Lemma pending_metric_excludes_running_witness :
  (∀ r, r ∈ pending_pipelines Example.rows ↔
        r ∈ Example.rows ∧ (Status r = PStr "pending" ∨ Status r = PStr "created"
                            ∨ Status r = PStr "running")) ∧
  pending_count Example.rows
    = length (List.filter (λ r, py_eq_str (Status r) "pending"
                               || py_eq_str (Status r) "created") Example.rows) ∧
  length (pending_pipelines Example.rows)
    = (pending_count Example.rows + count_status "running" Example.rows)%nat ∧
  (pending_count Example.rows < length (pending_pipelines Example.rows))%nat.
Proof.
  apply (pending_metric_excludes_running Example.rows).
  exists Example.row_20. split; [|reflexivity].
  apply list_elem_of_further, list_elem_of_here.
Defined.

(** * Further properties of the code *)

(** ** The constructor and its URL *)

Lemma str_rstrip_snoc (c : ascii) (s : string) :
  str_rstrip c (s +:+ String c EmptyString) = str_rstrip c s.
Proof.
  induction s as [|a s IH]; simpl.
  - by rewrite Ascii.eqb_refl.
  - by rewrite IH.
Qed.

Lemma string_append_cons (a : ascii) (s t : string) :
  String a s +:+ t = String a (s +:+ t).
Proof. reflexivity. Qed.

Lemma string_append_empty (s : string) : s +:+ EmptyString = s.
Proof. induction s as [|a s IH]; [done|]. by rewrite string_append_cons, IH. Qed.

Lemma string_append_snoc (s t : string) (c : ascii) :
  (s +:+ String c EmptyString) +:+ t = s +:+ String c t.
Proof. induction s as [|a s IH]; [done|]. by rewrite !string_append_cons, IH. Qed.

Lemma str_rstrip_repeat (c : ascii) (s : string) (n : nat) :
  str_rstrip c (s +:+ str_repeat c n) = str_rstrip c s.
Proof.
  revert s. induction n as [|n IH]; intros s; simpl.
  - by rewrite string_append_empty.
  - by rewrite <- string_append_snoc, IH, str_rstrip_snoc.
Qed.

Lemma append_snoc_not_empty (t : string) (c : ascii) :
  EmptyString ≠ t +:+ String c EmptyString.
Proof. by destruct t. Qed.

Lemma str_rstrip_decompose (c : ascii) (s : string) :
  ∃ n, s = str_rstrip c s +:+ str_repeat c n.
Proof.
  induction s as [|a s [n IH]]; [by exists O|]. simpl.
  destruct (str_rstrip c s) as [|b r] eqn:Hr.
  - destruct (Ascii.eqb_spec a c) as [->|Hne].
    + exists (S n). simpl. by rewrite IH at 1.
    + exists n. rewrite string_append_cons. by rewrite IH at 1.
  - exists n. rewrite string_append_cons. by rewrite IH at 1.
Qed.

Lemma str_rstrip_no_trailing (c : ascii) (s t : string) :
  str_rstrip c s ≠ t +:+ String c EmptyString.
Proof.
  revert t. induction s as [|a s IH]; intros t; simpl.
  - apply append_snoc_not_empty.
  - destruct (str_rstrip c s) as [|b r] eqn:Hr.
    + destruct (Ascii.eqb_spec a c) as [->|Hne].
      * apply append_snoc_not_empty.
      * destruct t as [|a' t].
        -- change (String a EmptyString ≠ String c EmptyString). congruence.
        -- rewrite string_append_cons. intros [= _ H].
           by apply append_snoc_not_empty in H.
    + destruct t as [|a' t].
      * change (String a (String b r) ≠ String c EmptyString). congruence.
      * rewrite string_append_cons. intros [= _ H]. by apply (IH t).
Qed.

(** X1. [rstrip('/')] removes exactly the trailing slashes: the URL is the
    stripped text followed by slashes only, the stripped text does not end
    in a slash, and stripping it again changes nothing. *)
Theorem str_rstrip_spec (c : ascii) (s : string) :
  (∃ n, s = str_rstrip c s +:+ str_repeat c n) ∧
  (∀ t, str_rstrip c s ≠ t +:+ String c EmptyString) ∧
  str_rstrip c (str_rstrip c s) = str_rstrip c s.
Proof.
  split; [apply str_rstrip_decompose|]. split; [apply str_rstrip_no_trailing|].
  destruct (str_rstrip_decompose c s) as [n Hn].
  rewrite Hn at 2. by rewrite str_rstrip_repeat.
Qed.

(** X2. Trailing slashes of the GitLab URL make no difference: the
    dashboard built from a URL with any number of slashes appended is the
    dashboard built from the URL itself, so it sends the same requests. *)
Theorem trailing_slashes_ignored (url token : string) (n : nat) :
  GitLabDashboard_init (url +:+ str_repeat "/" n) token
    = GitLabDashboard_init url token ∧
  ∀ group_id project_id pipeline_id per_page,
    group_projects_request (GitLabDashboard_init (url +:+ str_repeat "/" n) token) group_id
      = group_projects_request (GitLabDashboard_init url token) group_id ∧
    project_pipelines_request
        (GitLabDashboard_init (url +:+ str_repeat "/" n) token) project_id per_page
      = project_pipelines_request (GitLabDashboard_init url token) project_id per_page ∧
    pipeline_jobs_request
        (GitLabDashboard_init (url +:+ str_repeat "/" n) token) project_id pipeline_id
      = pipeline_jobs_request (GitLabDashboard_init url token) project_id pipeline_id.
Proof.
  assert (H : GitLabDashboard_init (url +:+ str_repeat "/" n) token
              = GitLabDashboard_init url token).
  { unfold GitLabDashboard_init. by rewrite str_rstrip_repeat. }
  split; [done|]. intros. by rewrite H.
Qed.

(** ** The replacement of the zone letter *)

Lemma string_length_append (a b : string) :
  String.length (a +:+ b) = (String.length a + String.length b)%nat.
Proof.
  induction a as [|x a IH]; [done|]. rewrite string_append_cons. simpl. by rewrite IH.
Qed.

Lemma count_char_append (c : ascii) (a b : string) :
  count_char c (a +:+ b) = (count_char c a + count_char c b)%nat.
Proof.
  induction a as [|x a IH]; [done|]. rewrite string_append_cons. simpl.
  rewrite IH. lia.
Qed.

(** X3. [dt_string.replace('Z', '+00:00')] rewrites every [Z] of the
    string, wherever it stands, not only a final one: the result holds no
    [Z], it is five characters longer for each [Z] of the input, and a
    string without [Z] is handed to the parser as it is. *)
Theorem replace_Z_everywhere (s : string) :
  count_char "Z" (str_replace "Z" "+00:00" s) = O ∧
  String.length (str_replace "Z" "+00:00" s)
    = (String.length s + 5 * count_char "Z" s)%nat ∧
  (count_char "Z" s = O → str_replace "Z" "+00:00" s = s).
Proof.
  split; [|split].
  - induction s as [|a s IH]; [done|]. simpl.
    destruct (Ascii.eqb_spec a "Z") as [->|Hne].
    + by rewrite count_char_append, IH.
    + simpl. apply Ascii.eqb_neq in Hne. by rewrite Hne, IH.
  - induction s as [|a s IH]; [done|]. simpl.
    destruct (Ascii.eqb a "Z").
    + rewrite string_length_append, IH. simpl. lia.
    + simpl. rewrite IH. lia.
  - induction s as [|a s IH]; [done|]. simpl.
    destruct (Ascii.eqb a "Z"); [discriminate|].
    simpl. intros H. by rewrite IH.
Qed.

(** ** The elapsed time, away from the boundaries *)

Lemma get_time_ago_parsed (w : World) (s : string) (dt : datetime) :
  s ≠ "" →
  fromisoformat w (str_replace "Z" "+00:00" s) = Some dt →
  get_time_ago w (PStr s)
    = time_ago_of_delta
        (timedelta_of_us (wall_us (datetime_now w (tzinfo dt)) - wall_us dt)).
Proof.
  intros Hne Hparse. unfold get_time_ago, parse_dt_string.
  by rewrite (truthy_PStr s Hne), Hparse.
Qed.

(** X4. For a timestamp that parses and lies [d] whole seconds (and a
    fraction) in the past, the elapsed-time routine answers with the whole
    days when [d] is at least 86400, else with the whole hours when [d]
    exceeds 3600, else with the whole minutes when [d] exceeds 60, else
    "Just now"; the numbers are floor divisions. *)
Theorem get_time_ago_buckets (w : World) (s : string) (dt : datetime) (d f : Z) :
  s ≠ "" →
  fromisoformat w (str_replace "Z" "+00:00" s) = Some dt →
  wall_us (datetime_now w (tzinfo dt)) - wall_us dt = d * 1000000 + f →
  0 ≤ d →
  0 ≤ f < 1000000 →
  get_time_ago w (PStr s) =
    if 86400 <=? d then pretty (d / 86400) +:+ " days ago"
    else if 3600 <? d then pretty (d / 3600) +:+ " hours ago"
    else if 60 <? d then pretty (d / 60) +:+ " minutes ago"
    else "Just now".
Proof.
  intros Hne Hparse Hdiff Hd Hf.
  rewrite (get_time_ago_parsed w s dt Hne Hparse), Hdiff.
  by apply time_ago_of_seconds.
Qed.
· · · ·
What you will do:
Look above for the line with "(String.length s +" and the line with "rewrite Hne, IH.". Retype those two lines and every line between them exactly, adding nothing.

Answer box:
    = (String.length s + 5 * count_char "Z" s)%nat ∧
  (count_char "Z" s = O → str_replace "Z" "+00:00" s = s).
Proof.
  split; [|split].
  - induction s as [|a s IH]; [done|]. simpl.
    destruct (Ascii.eqb_spec a "Z") as [->|Hne].
    + by rewrite count_char_append, IH.
    + simpl. apply Ascii.eqb_neq in Hne. by rewrite Hne, IH.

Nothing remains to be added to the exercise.